Micromethod for the fluorimetric determination of plasma N-acetyl-alpha-D-galactosaminidase and study of some of its characteristics.

We have studied some characteristics of N-acetyl-alpha-D-galactosaminidase in human plasma using a sensitive and very simple fluorimetric (single tube incubation/fixation) micromethod. The enzyme has a pH optimum at 4.5, is linear on incubation during at least 6 h, is protected from inactivation at room temperature by acidification, and is stable on freezing (about 85% residual activity after 1 year at -20 degrees C). Enzyme kinetics indicate that the affinity for the substrate is low (K(m) value 7 mmol/l). By studying about 10 possible effectors, no activation was found by detergents. As expected, the colorigenic p-nitrophenyl derivative substrate, N-acetylgalactosamine and galactose are low-affinity inhibitors. A histogram of 108 control samples showed a unimodal distribution pattern with a slight bias to the right. No pseudodeficients were found on analysis of 220 control plasma samples.
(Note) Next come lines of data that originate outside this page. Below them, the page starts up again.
(* ===== verification/StorageCrash.v ===== *)
(** * What a crash leaves of the storage manager

    The operations of [Storage] as the sequences of the calls by which they change
    the files, so that a process can be killed between two calls, or while a file
    is being written: the file then holds a prefix of its data.  The next process
    starts on what is left. *)

From S2P Require Import Prelude.
From S2P Require Import CxxStd.
From S2P Require Import FileSystem.
From S2P Require Import Storage.
From S2P Require Import StorageLru.
From S2P Require Import StorageProps.

(** ** Changes of the files *)

Inductive effect :=
  | Write (p data : str)    (* an output stream opened, filled and closed *)
  | Rename (p q : str)      (* [fs::rename] *)
  | Remove (p : str).       (* [fs::remove] *)

#[export] Instance effect_eq_dec : EqDecision effect.
Proof. solve_decision. Defined.

Definition perform (e : effect) (fs : FS) : FS :=
  match e with
  | Write p data => <[resolve p := data]> fs
  | Rename p q =>
      match fs !! resolve p with
      | Some data => <[resolve q := data]> (delete (resolve p) fs)
      | None => fs
      end
  | Remove p => delete (resolve p) fs
  end.

Definition perform_all (es : list effect) (fs : FS) : FS :=
  foldl (λ fs e, perform e fs) fs es.

(** The process is killed after [count] effects.  When the next one is the writing of a
    file and [torn] is given, that file was opened, which empties it, and holds so
    many bytes. *)
Fixpoint killed (count : nat) (torn : option nat) (es : list effect) (fs : FS) {struct es} : FS :=
  match es with
  | [] => fs
  | e :: es' =>
      match count with
      | S count' => killed count' torn es' (perform e fs)
      | O =>
          match e, torn with
          | Write p data, Some n => <[resolve p := take n data]> fs
          | _, _ => fs
          end
      end
  end.

(** The disk is full: of each file only as much as there is room for is written, and
    the streams are closed without being asked. *)
Definition cut_short (room : str → nat) (e : effect) : effect :=
  match e with Write p data => Write p (take (room p) data) | _ => e end.

(** ** The effects of the operations *)

Section effects.
Context `{IterOrder}.

Definition persist_effects (env : Env) (s : StorageManager) : list effect :=
  if can_open_out env (metaPath_ s) then [Write (metaPath_ s) (metadata_text s)] else [].

Definition remove_effects (env : Env) (p : str) : list effect :=
  if can_remove env p then [Remove p] else [].

Definition rebuild_effects (env : Env) (s : StorageManager) : list effect :=
  let s := set_counter 0 (set_used 0 (set_meta ∅ s)) in
  if dir_exists env (chunksDir_ s) then
    persist_effects env (foldl (scan_entry env) s (dir_entries (chunksDir_ s) (disk s)))
  else [].

Definition load_effects (env : Env) (s : StorageManager) : list effect :=
  match read_file (metaPath_ s) (disk s) with
  | None => rebuild_effects env s
  | Some text =>
      let inp := istringstream text in
      let (_, inp) := get_u64 0 inp in
      let (_, inp) := get_u64 0 inp in
      if in_fail inp then rebuild_effects env s else []
  end.

Fixpoint enforce_loop_effects (fuel : nat) (env : Env) (s : StorageManager) : list effect :=
  match fuel with
  | O => []
  | S fuel' =>
      if maxBytes_ s <? usedBytes_ s then
        match lru_victim (iterate (meta_ s)) with
        | None => []
        | Some victim =>
            remove_effects env (chunkPath s victim.1) ++
            enforce_loop_effects fuel' env (evict env victim s)
        end
      else []
  end.

Definition enforceLimit_effects (env : Env) (s : StorageManager) : list effect :=
  if maxBytes_ s =? 0 then []
  else enforce_loop_effects (size (meta_ s)) env s ++
       persist_effects env (enforce_loop (size (meta_ s)) env s).

(** The table is updated in memory between the [rename] and the eviction. *)
Definition storeChunk_effects (env : Env) (hash data : str) (s : StorageManager)
    : list effect :=
  if bool_decide (hash = []) then []
  else if can_open_out env (tmpPath s hash) then
    Write (tmpPath s hash) data ::
    if can_rename env (tmpPath s hash) (chunkPath s hash) then
      Rename (tmpPath s hash) (chunkPath s hash) ::
      enforceLimit_effects env (stored hash data s)
    else remove_effects env (tmpPath s hash)
  else [].

Definition loadChunk_effects (env : Env) (hash : str) (s : StorageManager) : list effect :=
  match open_in env (chunkPath s hash) (disk s) with
  | Some (size, _) =>
      if is_ok (new_buffer env size) then persist_effects env (touch hash s) else []
  | None => []
  end.

(** The state in which [deleteChunk] persists the table. *)
Definition deleted (env : Env) (hash : str) (s : StorageManager) : StorageManager :=
  let s := match meta_ s !! hash with
           | Some _ => set_meta (delete hash (meta_ s)) (forget_size hash s)
           | None => s
           end in
  set_disk (remove_file env (chunkPath s hash) (disk s)) s.
(* ===== verification/StorageTorn.v ===== *)
(** * Faults of the table and of the disk

    Two faults that the storage manager does not survive well, with the effects of
    [StorageCrash]: a process that is killed while it writes the file of the table,
    and a disk that is full. *)

From S2P Require Import Prelude.
From S2P Require Import CxxStd.
From S2P Require Import FileSystem.
From S2P Require Import Storage.
From S2P Require Import StorageLru.
From S2P Require Import StorageProps.
From S2P Require Import StorageCrash.

(** ** A torn table *)

Section torn.
Context `{IterOrder}.

Lemma total_list_to_map l :
  NoDup l.*1 → total (list_to_map l) = sum_sizes meta_bytes l.
Proof.
  induction l as [|[i c] l IH]; intros Hnd; [apply total_empty|].
  rewrite fmap_cons in Hnd. apply NoDup_cons in Hnd as [Hi Hnd]. cbn [sum_sizes]. rewrite list_to_map_cons.
  rewrite total_insert_new by (by apply not_elem_of_list_to_map_1). by rewrite IH.
Qed.

(** Bytes that are counted and belong to no entry. *)
Definition lost_bytes (lost : Z) (s : StorageManager) : Prop :=
  sizes_ok (meta_ s) ∧ usedBytes_ s = lost + total (meta_ s).

Lemma lost_enforce lost fuel env s :
  0 ≤ lost → lost_bytes lost s → usedBytes_ s < 2 ^ 64 → (size (meta_ s) ≤ fuel)%nat →
  let s' := enforce_loop fuel env s in
  lost_bytes lost s' ∧ (usedBytes_ s' ≤ maxBytes_ s ∨ usedBytes_ s' = lost ∧ meta_ s' = ∅).
Proof.
  cbn zeta. intros Hl. revert s.
  induction fuel as [|fuel IH]; intros s [Hz Hu] Hr Hf; cbn [enforce_loop].
  { assert (meta_ s = ∅) as E by (apply map_size_empty_inv; lia).
    split; [done|]. right. split; [|done]. rewrite Hu, E, total_empty. lia. }
  destruct (Z.ltb_spec (maxBytes_ s) (usedBytes_ s)) as [Hlt|Hle]; [|by split; [|left]].
  destruct (lru_victim (iterate (meta_ s))) as [[i c]|] eqn:Hv.
  - apply lru_victim_spec in Hv as [Hi%elem_of_iterate _]. cbn [fst snd] in Hi.
    pose proof (total_delete _ i c Hi) as Et. pose proof (Hz i c Hi) as Hc. cbn in Hc.
    pose proof (total_nonneg _ (sizes_ok_delete _ i Hz)).
    destruct (IH (evict env (i, c) s)) as [Hb Hm]; [|..|by split].
    + split; cbn [evict meta_ usedBytes_ set_meta set_used set_disk fst snd].
      * by apply sizes_ok_delete.
      * rewrite u64_id by lia. lia.
    + cbn [evict usedBytes_ set_meta set_used set_disk fst snd]. rewrite u64_id by lia. lia.
    + cbn [evict meta_ set_meta set_used set_disk fst].
      rewrite map_size_delete_Some by eauto. lia.
  - apply lru_victim_none in Hv. apply (f_equal length) in Hv.
    rewrite length_iterate in Hv. apply map_size_empty_inv in Hv.
    split; [done|]. right. split; [|done]. rewrite Hu, Hv, total_empty. lia.
Qed.

Lemma lost_stored lost hash data s :
  0 ≤ lost → lost_bytes lost s → usedBytes_ s + zlen data < 2 ^ 64 →
  lost_bytes lost (stored hash data s) ∧
  usedBytes_ (stored hash data s) ≤ usedBytes_ s + zlen data ∧
  (∃ c, meta_ (stored hash data s) = <[hash := c]> (meta_ s) ∧ csize c = zlen data) ∧
  maxBytes_ (stored hash data s) = maxBytes_ s ∧ baseDir_ (stored hash data s) = baseDir_ s.
Proof.
  intros Hl [Hz Hu] Hr. pose proof (zlen_nonneg data).
  destruct (forget_size_fields hash s) as (Eb & Ex & Ec & Em & _).
  pose proof (total_nonneg _ (sizes_ok_delete _ hash Hz)).
  assert (usedBytes_ (forget_size hash s) = lost + total (delete hash (meta_ s)) ∧
          usedBytes_ (forget_size hash s) ≤ usedBytes_ s) as [Ef Hle].
  { unfold forget_size. destruct (meta_ s !! hash) as [m|] eqn:Hm.
    - pose proof (total_delete _ hash m Hm). pose proof (Hz hash m Hm) as Hc. cbn in Hc.
      cbn [usedBytes_ set_used]. destruct (Z.leb_spec (csize m) (usedBytes_ s)); lia.
    - rewrite delete_id by done. lia. }
  unfold stored, add_entry. cbn [meta_ usedBytes_ maxBytes_ baseDir_ set_used set_meta set_counter set_disk].
  rewrite Em, u64_id by lia. split; [split|].
  - cbn [meta_ set_used set_meta]. by apply map_Forall_insert_2.
  - cbn [usedBytes_ meta_ set_used set_meta]. rewrite total_insert. cbn [csize]. lia.
  - split; [lia|]. split; [|done]. eexists. split; [done|]. done.
Qed.

(** A chunk that does not fit beside the lost bytes is not kept, and nobody is told. *)
Lemma lost_store env lost hash data s :
  env_ok env → chunk_name hash → 0 ≤ lost → 0 < maxBytes_ s → lost_bytes lost s →
  usedBytes_ s + zlen data < 2 ^ 64 → maxBytes_ s < lost + zlen data →
  ∃ s', storeChunk env hash data s = (Ok (), s') ∧ lost_bytes lost s' ∧
    usedBytes_ s' ≤ Z.max lost (maxBytes_ s) ∧ maxBytes_ s' = maxBytes_ s ∧
    meta_ s' !! hash = None ∧ disk s' !! resolve (chunkPath s hash) = None ∧
    dom (meta_ s') ⊆ {[hash]} ∪ dom (meta_ s).
Proof.
  intros He Hname Hl Hmax Hb Hr Hbig. assert (hash ≠ []) by apply Hname.
  destruct (lost_stored lost hash data s Hl Hb Hr) as (Hb1 & Hu1 & (c & Em1 & Hc) & Ex1 & Eb1).
  exists (enforceLimit env (stored hash data s)).
  split; [apply storeChunk_success; [done|]; by destruct He as (? & ? & _)|].
  destruct (enforceLimit_fields env (stored hash data s)) as (Eb2 & Ex2 & _).
  assert (no_orphan (enforceLimit env (stored hash data s)) hash) as Ho.
  { apply no_orphan_enforce; [done|done|]. unfold no_orphan. rewrite Em1.
    by rewrite lookup_insert_eq. }
  unfold no_orphan in Ho. rewrite (chunkPath_base _ s) in Ho by congruence. rewrite Ex2, Ex1.
  revert Ho. unfold enforceLimit. destruct (Z.eqb_spec (maxBytes_ (stored hash data s)) 0); [lia|].
  set (s2 := enforce_loop _ env _).
  destruct (persist_fields env s2) as (_ & _ & Eu & _ & Em). unfold lost_bytes. rewrite Eu, Em.
  intros Ho.
  destruct (lost_enforce lost (size (meta_ (stored hash data s))) env (stored hash data s))
    as [[Hz2 Hu2] Hcase]; [done|done|lia|done|]. fold s2 in Hz2, Hu2, Hcase.
  assert (meta_ s2 ⊆ <[hash := c]> (meta_ s)) as Hsub.
  { rewrite <- Em1. apply enforce_loop_sub. }
  assert (meta_ s2 !! hash = None) as Hn.
  { destruct Hcase as [Hle|[_ ->]]; [|done]. apply eq_None_not_Some. intros [d Hd].
    pose proof (total_member _ hash d Hz2 Hd).
    pose proof (lookup_weaken _ _ _ _ Hd Hsub) as Hd'. rewrite lookup_insert_eq in Hd'.
    injection Hd' as ->. lia. }
  split; [done|]. split; [destruct Hcase as [?|[-> _]]; lia|]. split; [done|].
  split; [done|]. split; [by apply Ho|].
  etrans; [by apply subseteq_dom|]. by rewrite dom_insert.
Qed.

(** Whatever is stored then. *)
Lemma lost_stores env lost stores s :
  env_ok env → 0 ≤ lost → 0 < maxBytes_ s → lost_bytes lost s →
  Forall (λ e, chunk_name e.1 ∧ maxBytes_ s < lost + zlen e.2 ∧
               Z.max (usedBytes_ s) (maxBytes_ s) + zlen e.2 < 2 ^ 64) stores →
  let '(rs, s') := run_all (storage_exec env) (map (λ e, StoreOp e.1 e.2) stores) s in
  Forall (λ r, r = Done) rs ∧
  ∀ id, chunk_name id → id ∈ stores.*1 ∨ meta_ s !! id = None ∧
        disk s !! resolve (chunkPath s id) = None →
    meta_ s' !! id = None ∧ disk s' !! resolve (chunkPath s id) = None.
Proof.
  intros He Hl. revert s. induction stores as [|[hash data] stores IH]; intros s Hmax Hb Hst.
  { cbn. split; [constructor|]. intros id _ [[]%not_elem_of_nil|?]; done. }
  apply Forall_cons in Hst as [(Hname & Hbig & Hr) Hst]. cbn [fst snd] in *.
  assert (lost ≤ usedBytes_ s) as Hlu.
  { destruct Hb as [Hz ->]. pose proof (total_nonneg _ Hz). lia. }
  destruct (lost_store env lost hash data s) as (s1 & E & Hb1 & Hu1 & Ex1 & Hn1 & Hd1 & Hdom);
    [done|done|done|done|done|lia|done|].
  pose proof (exec_base env (StoreOp hash data) s) as Eb.
  assert (∀ id bytes, chunk_name id → disk s1 !! resolve (chunkPath s id) = Some bytes →
            disk s !! resolve (chunkPath s id) = Some bytes ∨ id = hash) as Hkeep.
  { intros id bytes Hid Hf.
    pose proof (live_chunk (Ends env (StoreOp hash data)) s id bytes Hid) as Hlive.
    cbn [live storage_exec op_of stores_names] in Hlive. rewrite E in Hlive.
    destruct Hlive as [?|[= -> _]]; [by apply chunk_name_simple|done|by left|by right]. }
  cbn [map run_all storage_exec fst snd] in *. rewrite E in *. cbn [snd] in Eb.
  specialize (IH s1). rewrite Ex1 in IH. specialize (IH Hmax Hb1).
  destruct (run_all _ _ s1) as [rs s2].
  destruct IH as [Hrs Hgone].
  { eapply Forall_impl; [exact Hst|]. intros e (? & ? & ?). split; [done|]. split; [done|]. lia. }
  split; [by constructor|]. intros id Hid Hin. rewrite <- (chunkPath_base s1 s id) by done.
  apply Hgone; [done|]. rewrite (chunkPath_base s1 s id) by done.
  destruct (decide (id = hash)) as [->|Hne]; [by right|].
  destruct Hin as [[->|Hin]%elem_of_cons|[Hm Hd]]; [done|by left|right]. split.
  - apply not_elem_of_dom. apply not_elem_of_dom in Hm. clear - Hdom Hm Hne. set_solver.
  - apply eq_None_not_Some. intros [bytes Hf]. destruct (Hkeep id bytes Hid Hf); [congruence|done].
Qed.

(** The sizes of the entries that are cut off. *)
Definition cut_bytes (k : nat) (m : gmap str ChunkMeta) : Z :=
  sum_sizes meta_bytes (drop k (iterate m)).

Lemma NoDup_firstn {A B} k (l : list (A * B)) : NoDup l.*1 → NoDup (take k l).*1.
Proof.
  intros Hn. rewrite <- (take_drop k l), fmap_app in Hn. by apply NoDup_app in Hn as [? _].
Qed.

Lemma cut_bytes_total k m : total m = total (list_to_map (take k (iterate m))) + cut_bytes k m.
Proof.
  rewrite <- (list_to_map_iterate m) at 1. pose proof (NoDup_iterate m) as Hn.
  rewrite !total_list_to_map; [|by apply NoDup_firstn|done].
  unfold cut_bytes. by rewrite <- sum_sizes_app, take_drop.
Qed.

(** The bytes of the file up to the [k]-th entry. *)
Definition cut_point (k : nat) (s : StorageManager) : nat :=
  length (to_string (accessCounter_ s) ++ space :: to_string (usedBytes_ s) ++ newline ::
          flat_map entry_text (take k (iterate (meta_ s)))).

Lemma take_cut_point k s :
  take (cut_point k s) (metadata_text s) =
  to_string (accessCounter_ s) ++ space :: to_string (usedBytes_ s) ++ newline ::
  flat_map entry_text (take k (iterate (meta_ s))).
Proof.
  unfold cut_point, metadata_text. rewrite <- (take_drop k (iterate (meta_ s))) at 2.
  rewrite flat_map_app. set (x := to_string (accessCounter_ s)). set (y := to_string (usedBytes_ s)).
  assert (∀ a b : str, x ++ space :: y ++ newline :: a ++ b = (x ++ space :: y ++ newline :: a) ++ b)
    as Hassoc by (intros; by rewrite <- app_assoc; cbn [app]; rewrite <- app_assoc).
  rewrite Hassoc. apply take_app_length.
Qed.

Lemma touch_same hash s :
  storage_inv s → accessCounter_ s < 2 ^ 64 - 1 →
  storage_inv (touch hash s) ∧ usedBytes_ (touch hash s) = usedBytes_ s ∧
  maxBytes_ (touch hash s) = maxBytes_ s ∧ baseDir_ (touch hash s) = baseDir_ s ∧
  disk (touch hash s) = disk s.
Proof.
  intros Hs Hc. split; [by apply touch_inv|]. unfold touch. by destruct (meta_ s !! hash).
Qed.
Patients with alpha-galactosaminidosis had residual activity between 0.7 and 2.1%. In patients with 17 different lysosomal storage diseases, no increase was found except in mucolipidosis II and III. The main advantages of the method are its simplicity sensitivity, short incubation time requirement and economy in substrate consumption. The method can be used either for screening or diagnostic purposes of genetic N-acetyl-alpha-D-galactosaminidase deficiency.